Beren was the first curate at the church, let alone a female one, but wasn’t worried when one member of the congregation told her he didn’t believe women should be priests. “Just before Easter he said he had a vision from God who had said it was fine for me to be ordained priest and for him to take communion from me. Several other people who hadn’t thought women should be priests were convinced too. At my first presiding at communion, they were all on the front row. I thoroughly enjoyed my curacy. My second training incumbent had just come from a curacy himself and we worked together for a couple of years.”

Since 2011, Beren has been the Diocese of Oxford’s Director of Initial Ministerial Training (IME) Phase Two. Currently she oversees the training and pastoral needs of around 90 curates. “We work with them before they are priested and for two years afterwards, sometimes a bit longer. It’s a varied job, it’s never boring.”

Beren lives in South Warwickshire where she is an associate minister in the Edgehill group of churches. “I’m involved in church leadership and I teach curates about leadership.”
Beren puts her love of nature to good use in her hobby – photography, often posting her pictures on Facebook. “I take photographs out of the bedroom window and put them on Facebook and there are people in the village who see them. One of the PCC told me it was lovely to see them because it reminded them that I am praying.”

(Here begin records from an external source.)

(** * Table header model of k9s: [internal/model1/header.go]

    A shallow embedding of the [Header] type and of its operations
    ([IndexOf], the role queries, [MapIndices], [Customize], [Diff]),
    followed by the properties established about them.

    Conventions.
    - A Go [string] is a sequence of bytes: it is a [string] of 8-bit
      [ascii] characters here.
    - A Go [int] is a [Z]; the not-found sentinel is [-1].
    - [map[int]ExtractionInfo] is a [gmap Z ExtractionInfo] and the set
      [map[int]struct{}] a [gset Z].
    - An operation that indexes a slice returns an [option]: [None] stands
      for the run-time panic of an index out of range.
    - The calls to the logger only report; they return nothing and change
      no value, and are left out. *)

From Stdlib Require Import ZArith Lia List String Ascii Bool.
From stdpp Require Import gmap strings list fin_maps.

Local Open Scope string_scope.
Local Open Scope list_scope.
Local Open Scope Z_scope.

(** ** Data model *)

(** Modelled from the spec: the declaration of [DecoratorFunc], which is in
    another file of the package. The spec has decorators be the functions
    that format the values of the cells, as the name of the type says: a
    function type. A value of a function type is [nil] or a function:
    [None] is [nil] and [Some f] is the function [f], named by a number. *)
Definition DecoratorFunc : Type := option N.

Record ExtractionInfo : Type := mkExtractionInfo {
  IdxInFields : Z;
  CustomName : string;
  HeaderName : string;
  Key : string
}.

(** The zero value, which a map read yields for an absent key. *)
Definition zeroExtractionInfo : ExtractionInfo :=
  mkExtractionInfo 0 "" "" "".

Abbreviation ExtractionInfoBag := (gmap Z ExtractionInfo).

Record HeaderColumn : Type := mkHeaderColumn {
  Name : string;
  Align : Z;
  Decorator : DecoratorFunc;
  Wide : bool;
  MX : bool;
  Time : bool;
  Capacity : bool;
  VS : bool
}.

(** [HeaderColumn{Name: n}]: every other field has its zero value. *)
Definition namedColumn (n : string) : HeaderColumn :=
  mkHeaderColumn n 0 None false false false false false.

(** [col.Wide = w] on a local copy. *)
Definition setWide (w : bool) (c : HeaderColumn) : HeaderColumn :=
  mkHeaderColumn (Name c) (Align c) (Decorator c) w
                 (MX c) (Time c) (Capacity c) (VS c).

(** [func (h HeaderColumn) Clone() HeaderColumn]: the receiver is a value,
    and the copy the call made of it is returned. *)
Definition HeaderColumn_Clone (h : HeaderColumn) : HeaderColumn := h.

(** The elements of a [Header], in order. *)
Abbreviation Header := (list HeaderColumn).

Definition ageCol : string := "AGE".

(** [len(h)] as an [int]. *)
Definition len {A : Type} (l : list A) : Z := Z.of_nat (length l).

(** [h[i]]: [None] when the index is out of range. *)
Definition index {A : Type} (l : list A) (i : Z) : option A :=
  if (i <? 0) || (len l <=? i) then None else l !! Z.to_nat i.

(** ** IndexOf *)

(** The loop of [IndexOf] over the columns from position [i] on. *)
Fixpoint IndexOf_from (i : Z) (h : Header) (colName : string)
    (includeWide : bool) : Z * bool :=
  match h with
  | [] => (-1, false)
  | c :: h' =>
      if Wide c && negb includeWide
      then IndexOf_from (i + 1) h' colName includeWide
      else if String.eqb (Name c) colName
           then (i, true)
           else IndexOf_from (i + 1) h' colName includeWide
  end.

Definition IndexOf (h : Header) (colName : string) (includeWide : bool)
    : Z * bool :=
  IndexOf_from 0 h colName includeWide.

(** ** Role queries *)

Definition HasAge (h : Header) : bool := snd (IndexOf h ageCol true).

Definition IsMetricsCol (h : Header) (col : Z) : option bool :=
  if (col <? 0) || (col >=? len h) then Some false
  else c ← index h col; Some (MX c).

Definition IsTimeCol (h : Header) (col : Z) : option bool :=
  if (col <? 0) || (col >=? len h) then Some false
  else c ← index h col; Some (Time c).

Definition IsCapacityCol (h : Header) (col : Z) : option bool :=
  if (col <? 0) || (col >=? len h) then Some false
  else c ← index h col; Some (Capacity c).

(** ** The regular expression of [MapIndices]

    The expression compiled by [regexp.MustCompile] is [rgx_source] below.

    Go's [regexp] matches with the leftmost-first discipline of a
    backtracking matcher: among the matches that start leftmost, the one a
    backtracking search reaches first, a greedy operator trying the longer
    alternative first. The matcher below is that search, written with a
    continuation for the rest of the expression.

    The matcher reads bytes while Go's reads UTF-8 runes. Every character
    test of this expression separates ASCII bytes only ([:], [\n], [\[],
    [\]] and the blanks of [\s]), a byte of a multi-byte rune is never
    ASCII, and an ill-formed byte is read as one rune that is none of
    these: both readings accept the same texts with the same groups. *)

Inductive regex : Type :=
| rx_bot                         (* ^ : beginning of text *)
| rx_eot                         (* $ : end of text *)
| rx_lit (c : ascii)             (* a literal character *)
| rx_star (p : ascii -> bool)    (* x* for a one-character class, greedy *)
| rx_plus (p : ascii -> bool)    (* x+ for a one-character class, greedy *)
| rx_cat (r1 r2 : regex)         (* r1 r2 *)
| rx_opt (r : regex)             (* (?:r)? greedy *)
| rx_cap (n : nat) (r : regex).  (* (r), the capturing group number n *)

(** The groups that took part in the match so far, the most recent first. *)
Definition captures : Type := list (nat * string).

(** What is left of the expression: it receives the rest of the text, the
    offset reached and the groups. *)
Definition cont (R : Type) : Type := string -> nat -> captures -> option R.

(** [x*]: one more character first, and the shorter run when the rest of
    the expression fails after the longer one. *)
Fixpoint run_star {R : Type} (p : ascii -> bool) (s : string) (pos : nat)
    (cs : captures) (k : cont R) : option R :=
  match s with
  | String a s' =>
      if p a then
        match run_star p s' (S pos) cs k with
        | Some r => Some r
        | None => k s pos cs
        end
      else k s pos cs
  | EmptyString => k s pos cs
  end.

Fixpoint run {R : Type} (r : regex) (s : string) (pos : nat)
    (cs : captures) (k : cont R) : option R :=
  match r with
  | rx_bot => if Nat.eqb pos 0 then k s pos cs else None
  | rx_eot => match s with EmptyString => k s pos cs | String _ _ => None end
  | rx_lit c =>
      match s with
      | String a s' => if Ascii.eqb a c then k s' (S pos) cs else None
      | EmptyString => None
      end
  | rx_star p => run_star p s pos cs k
  | rx_plus p =>
      match s with
      | String a s' => if p a then run_star p s' (S pos) cs k else None
      | EmptyString => None
      end
  | rx_cat r1 r2 =>
      run r1 s pos cs (fun s' pos' cs' => run r2 s' pos' cs' k)
  | rx_opt r1 =>
      match run r1 s pos cs k with
      | Some x => Some x
      | None => k s pos cs
      end
  | rx_cap n r1 =>
      run r1 s pos cs
          (fun s' pos' cs' =>
             k s' pos' ((n, String.substring 0 (pos' - pos) s) :: cs'))
  end.

(** The text of group [n]; the empty string for a group that took no part. *)
Fixpoint group (n : nat) (cs : captures) : string :=
  match cs with
  | [] => ""
  | (m, t) :: cs' => if Nat.eqb m n then t else group n cs'
  end.

(** The unanchored search: the first offset, from [pos] on, at which the
    expression matches; the result is the matched text and the groups. *)
Fixpoint search (r : regex) (s : string) (pos : nat)
    : option (string * captures) :=
  match
    run r s pos []
        (fun _ pos' cs => Some (String.substring 0 (pos' - pos) s, cs))
  with
  | Some m => Some m
  | None =>
      match s with
      | String _ s' => search r s' (S pos)
      | EmptyString => None
      end
  end.

(** [MatchString], a method of [Regexp]. *)
Definition MatchString (r : regex) (s : string) : bool :=
  match search r s 0 with Some _ => true | None => false end.

(** [FindStringSubmatch], a method of [Regexp], for an expression with [n]
    groups: [nil] without a match, and otherwise the matched text followed
    by the text of each group. *)
Definition FindStringSubmatch (r : regex) (n : nat) (s : string)
    : list string :=
  match search r s 0 with
  | Some (m, cs) => m :: map (fun i => group i cs) (seq 1 n)
  | None => []
  end.

Definition chr (n : nat) : ascii := Ascii.ascii_of_nat n.

Definition colon : ascii := chr 58.
Definition lbracket : ascii := chr 91.
Definition rbracket : ascii := chr 93.
Definition newline : ascii := chr 10.

(** [[^:]]. *)
Definition notColon (a : ascii) : bool := negb (Ascii.eqb a colon).

(** [.], which excludes the line feed. *)
Definition anyChar (a : ascii) : bool := negb (Ascii.eqb a newline).

(** [\s], that is [[\t\n\f\r ]]. *)
Definition perlSpace (a : ascii) : bool :=
  Ascii.eqb a (chr 9) || Ascii.eqb a (chr 10) || Ascii.eqb a (chr 12)
  || Ascii.eqb a (chr 13) || Ascii.eqb a (chr 32).

Definition rgx_source : string := "^(?:([^:]+):\s*)?(.*)\[(.*)\]$".

(** The closing bracket and the end of the text. *)
Definition rgx_tail : regex := rx_cat (rx_lit rbracket) rx_eot.

(** Group 3 and what follows it. *)
Definition rgx_key : regex := rx_cat (rx_cap 3 (rx_star anyChar)) rgx_tail.

(** Group 2 and what follows it. *)
Definition rgx_body : regex :=
  rx_cat (rx_cap 2 (rx_star anyChar)) (rx_cat (rx_lit lbracket) rgx_key).

(** The colon and the blanks after group 1. *)
Definition rgx_colon : regex := rx_cat (rx_lit colon) (rx_star perlSpace).

(** The optional part: group 1, the colon and the blanks. *)
Definition rgx_prefix : regex :=
  rx_cat (rx_cap 1 (rx_plus notColon)) rgx_colon.

(** [rgx_source] as a [regex]. *)
Definition rgx : regex :=
  rx_cat rx_bot (rx_cat (rx_opt rgx_prefix) rgx_body).

(** The number of capturing groups of [rgx]. *)
Definition rgx_groups : nat := 3.

(** ** The expression read by hand

    What [rgx] accepts, computed directly on the text: a custom name, when
    there is one, is the text before the first colon; the blanks after the
    colon are skipped; the header name runs to the last opening bracket
    after which the text closes; the key is the text between that bracket
    and the closing bracket that ends the text. *)

(** [t] is [b] followed by a closing bracket, [b] without line feed. *)
Fixpoint closes (t : string) : option string :=
  match t with
  | EmptyString => None
  | String a t' =>
      match t' with
      | EmptyString => if Ascii.eqb a rbracket then Some "" else None
      | String _ _ =>
          if anyChar a then
            match closes t' with
            | Some b => Some (String a b)
            | None => None
            end
          else None
      end
  end.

So what advice would Beren give to women in ministry? “Give your family time but don’t forget your calling, you have to hold the two in balance. The first time I wore a clergy collar after I was ordained I went to pick the girls up from school. Katie told me I couldn’t wear it because I was embarrassing her. I told her I was ordained and it was important to wear this in my job. Women curates have a huge amount to offer, just as the men do and need to be confident and enjoy ministry.”

And, 25 years on, the world has moved on in its attitude to women vicars. “People respond to women priests very positively. I don’t think there is the same frisson as there was.”

“I love seeing people grow and become committed disciples of Christ.”

At a garden party celebrating the 25th anniversary of women priests at Lambeth Palace this year that Beren attended, Justin Welby apologised to women for the difficulties they have faced. “He said the fact that we now have women bishops has built on what you did as pioneers, and I like to think the deaconesses who were with us before that were also pioneers.”

“I’ve always been interested in learning, and believe in life-long learning, and I love seeing people grow and become committed disciples of Christ. That is what I find so lovely and brilliant.”